Let's count our hasShips calls: 1 (root) + 4 (level 1) + 4 (BL splits) + 4 (BL-BL splits) + 4 (TR splits) = 17 calls to find 3 ships in a 5×5 grid. The brute force would need 25 calls — and on the full 1000×1000 grid, the savings are enormous.

You might wonder: why split into 4 parts instead of 2? We're working in 2D, so splitting along one axis only halves the problem. Splitting along both axes quarters it.

You could do binary splits (e.g., split vertically, then horizontally), and it would still work. But the quad-tree approach is the natural 2D extension of binary search, and it matches the 400-call budget perfectly.

1D problem → binary search (split into 2)
2D problem → quad-tree (split into 4)
3D problem → octree (split into 8)

Visualizing the pruning

Let's see why this is so efficient. On a 1000×1000 grid with 3 ships:

Level 0: 1 rectangle    → 1 call  → 1 says "true"
Level 1: 4 rectangles   → 4 calls → maybe 2 say "true", 2 pruned
Level 2: 8 rectangles   → 8 calls → maybe 3 say "true", 5 pruned
Level 3: 12 rectangles  → 12 calls → maybe 3 say "true", 9 pruned
...
Level 10: reach individual points → 3 say "true" (the ships!)

At every level, most branches die immediately. Only the branches containing ships survive. The tree is extremely sparse — like a bush with only a few long branches reaching the ground, not a full tree.

An analogy: finding people in a building

Imagine you're looking for people in a giant 1000-floor building with 1000 rooms per floor. You have a magic sensor that tells you "is anyone in this section of the building?"

Brute force: Check every single room. 1,000,000 checks.

Divide and conquer:

  1. Split the building into 4 sections. Check each.
  2. "Anyone in the north-east quarter?" → "No." Skip 250,000 rooms.
  3. "Anyone in the south-west quarter?" → "Yes." Split that quarter into 4...
  4. Keep narrowing down until you find the exact rooms with people.
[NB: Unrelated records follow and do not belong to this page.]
(** ** Construction *)

(** The keyword arguments of [__init__].  Every parameter is keyword-only and
    has a default, so each is either omitted ([None] here) or supplied
    ([Some v]); for a parameter annotated [Optional[T]] the supplied value may
    itself be Python's [None]. *)
Record InitKwargs : Type := mkInitKwargs {
  kw_application : option string;
  kw_conf : option (option PyDict);
  kw_conn_id : option string;
  kw_files : option (option string);
  kw_py_files : option (option string);
  kw_archives : option (option string);
  kw_driver_class_path : option (option string);
  kw_jars : option (option string);
  kw_java_class : option (option string);
  kw_packages : option (option string);
  kw_exclude_packages : option (option string);
  kw_repositories : option (option string);
  kw_total_executor_cores : option (option Z);
  kw_executor_cores : option (option Z);
  kw_executor_memory : option (option string);
  kw_driver_memory : option (option string);
  kw_keytab : option (option string);
  kw_principal : option (option string);
  kw_proxy_user : option (option string);
  kw_name : option string;
  kw_num_executors : option (option Z);
  kw_status_poll_interval : option Z;
  kw_application_args : option (option (list PyVal));
  kw_env_vars : option (option PyDict);
  kw_verbose : option bool;
  kw_spark_binary : option (option string)
}.

(** A call that supplies no keyword at all. *)
Definition no_kwargs : InitKwargs :=
  mkInitKwargs None None None None None None None None None None None None None
    None None None None None None None None None None None None None.

(** Binding of a keyword parameter: the supplied value, else the default. *)
Definition param {A : Type} (supplied : option A) (default : A) : A :=
  match supplied with
  | Some v => v
  | None => default
  end.

(** [SparkSubmitOperator.__init__]: the defaults are those of the signature,
    the body stores each parameter in the attribute of the same name and sets
    [_hook] to [None]. *)
Definition __init__ (kw : InitKwargs) : SparkSubmitOperator :=
  let application := param (kw_application kw) "" in
  let conf := param (kw_conf kw) None in
  let conn_id := param (kw_conn_id kw) "spark_default" in
  let files := param (kw_files kw) None in
  let py_files := param (kw_py_files kw) None in
  let archives := param (kw_archives kw) None in
  let driver_class_path := param (kw_driver_class_path kw) None in
  let jars := param (kw_jars kw) None in
  let java_class := param (kw_java_class kw) None in
  let packages := param (kw_packages kw) None in
  let exclude_packages := param (kw_exclude_packages kw) None in
  let repositories := param (kw_repositories kw) None in
  let total_executor_cores := param (kw_total_executor_cores kw) None in
  let executor_cores := param (kw_executor_cores kw) None in
  let executor_memory := param (kw_executor_memory kw) None in
  let driver_memory := param (kw_driver_memory kw) None in
  let keytab := param (kw_keytab kw) None in
  let principal := param (kw_principal kw) None in
  let proxy_user := param (kw_proxy_user kw) None in
  let name := param (kw_name kw) "arrow-spark" in
  let num_executors := param (kw_num_executors kw) None in
  let status_poll_interval := param (kw_status_poll_interval kw) 1%Z in
  let application_args := param (kw_application_args kw) None in
  let env_vars := param (kw_env_vars kw) None in
  let verbose := param (kw_verbose kw) false in
  let spark_binary := param (kw_spark_binary kw) None in
  {| _application := application;
     _conf := conf;
     _files := files;
     _py_files := py_files;
     _archives := archives;
     _driver_class_path := driver_class_path;
     _jars := jars;
     _java_class := java_class;
     _packages := packages;
     _exclude_packages := exclude_packages;
     _repositories := repositories;
     _total_executor_cores := total_executor_cores;
     _executor_cores := executor_cores;
     _executor_memory := executor_memory;
     _driver_memory := driver_memory;
     _keytab := keytab;
     _principal := principal;
     _proxy_user := proxy_user;
     _name := name;
     _num_executors := num_executors;
     _status_poll_interval := status_poll_interval;
     _application_args := application_args;
     _env_vars := env_vars;
     _verbose := verbose;
     _spark_binary := spark_binary;
     _hook := None;
     _conn_id := conn_id |}.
If there are only 10 people in a million rooms, you find them all in a few hundred checks.

Complexity

  • Time: O(S × log(max(M, N))) — where S is the number of ships (≤ 10) and M×N is the grid size. Each ship requires ~log(1000) ≈ 10 levels of recursion to pinpoint.
  • Space: O(log(max(M, N))) — the recursion stack depth. At most ~10 frames deep.
  • API calls: At most 400, guaranteed by the constraints and the algorithm design.

Common mistakes

  1. Forgetting the invalid rectangle check — After splitting, midX + 1 might exceed tx for narrow rectangles. Without the bx > tx || by > ty guard, you'll recurse forever or get wrong answers.

  2. Overlapping quadrants — If you forget the +1 offsets (e.g., writing [midX, by] instead of [midX + 1, by] for the bottom-right), points on the boundary get counted in multiple quadrants, giving inflated results.

  3. Splitting on only one axis — If you only split horizontally or vertically, you'll make too many calls. Splitting both axes simultaneously is what keeps us within 400 calls.

  4. Not pruning before splitting — The hasShips check MUST come before the split. If you split first and then check each quadrant, you're doing 4× the work at every level.

Key Takeaway

When you have a sparse search space (few ships in a huge grid) and can only ask yes/no questions about regions, divide and conquer with pruning is the key pattern. The quad-tree approach — split the space into 4, immediately abandon empty regions, recurse into non-empty ones — turns a million-point search into a few hundred targeted queries. The pruning does the heavy lifting: one "no" answer eliminates an entire subtree of future work.